Franz Josef is another tourst town at the base of another long glacier originating on the shoulders of Mount Cook.  It has a character quite similar to Fox as well.  Both have large concentrations of trampers, bikers and motorcyclists as well as motortourists.  Both support helicopter and bus tours of the glaciers.  They feel like one of the 'in' spots of the world backpacker/tramper cirguit, and the population has quite an international feel.  We had breakfast in a cafe managed by a pair of Vietnamese: tea, sausage, eggs, toast; yum.  After eating we dutifully wrote out 7 postcards to friends back home.  It feels odd to be writing to folks when you may see them before the card arrives (we've heard that 2-3 weeks is the normal delivery time).  Afterwards we raided the stores and stocked up for our planned 50k ride to Hari Hari.
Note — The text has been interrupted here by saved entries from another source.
Lemma NewVectorClock_zero n ids k : vget (vc_vector (NewVectorClock n ids)) k = 0.
Proof.
  unfold NewVectorClock. simpl.
  assert (H : forall v, (forall k, vget v k = 0) ->
    forall k, vget (foldl (fun v p => <[p := 0]> v) v ids) k = 0).
  { induction ids as [|p ids IH]; simpl; [done|]. intros v Hv. apply IH.
    intros k'. rewrite vget_insert. by case_decide. }
  apply H. intros k'. unfold vget. rewrite lookup_singleton. by case_decide.
Qed.

Lemma vinit_inv ids : vinv (vinit ids).
Proof.
  assert (Hc : forall n vc, vs_clocks (vinit ids) !! n = Some vc -> vc = NewVectorClock n ids).
  { intros n vc H. apply elem_of_list_to_map_2 in H.
    apply list_elem_of_fmap in H as (m & [= -> ->] & _). done. }
  split; simpl; try (intros; by rewrite lookup_nil in *); try done.
  - intros n vc H. by apply Hc in H as ->.
  - intros n vc H. apply Hc in H as ->. left. apply NewVectorClock_zero.
Qed.

Lemma vinv_clock_range s n vc k :
  vinv s -> vs_clocks s !! n = Some vc ->
  0 <= vget (vc_vector vc) k <= Z.of_nat (length (vs_hist s)).
Proof.
  intros Hs Hvc. destruct (vi_last s Hs n vc Hvc) as [H0|(j & x & Hx & _ & <-)].
  - rewrite H0. lia.
  - by eapply vi_range.
Qed.

(** The vector a clock merges before it increments: its own, or its own
    joined with the stamp of the received send event. *)
Definition merged (s : vsys) (vc : VectorClock) (kind : ekind) (m : gmap string Z) : Prop :=
  match kind with
  | Received i => exists x, vs_hist s !! i = Some x /\
      forall k, vget m k = Z.max (vget (vc_vector vc) k) (vget (he_stamp x) k)
  | _ => m = vc_vector vc
  end.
After a brief but heavy shower in Frans Josef, the day became much more pleasant for cycling.  By its end skies were almost uniformly clear over the coastal lowlands, with a brisk southwest wind.  It causeed us to revise our plans and continue on to Ross, the next town to the north.  The entire ride was lovely.  With few exceptions (especially climbing over the shoulder of Mount Hercules), the route was fairly level - traversing a half dozen broad river basins, with farm country interspersed with 'scenic preserves' - stretches of uncleared native bush.  The day had a number of memorable moments:

- an enjoyable lunch break on the bank ofteh broad, swift-running, slate-grey Whataroa River.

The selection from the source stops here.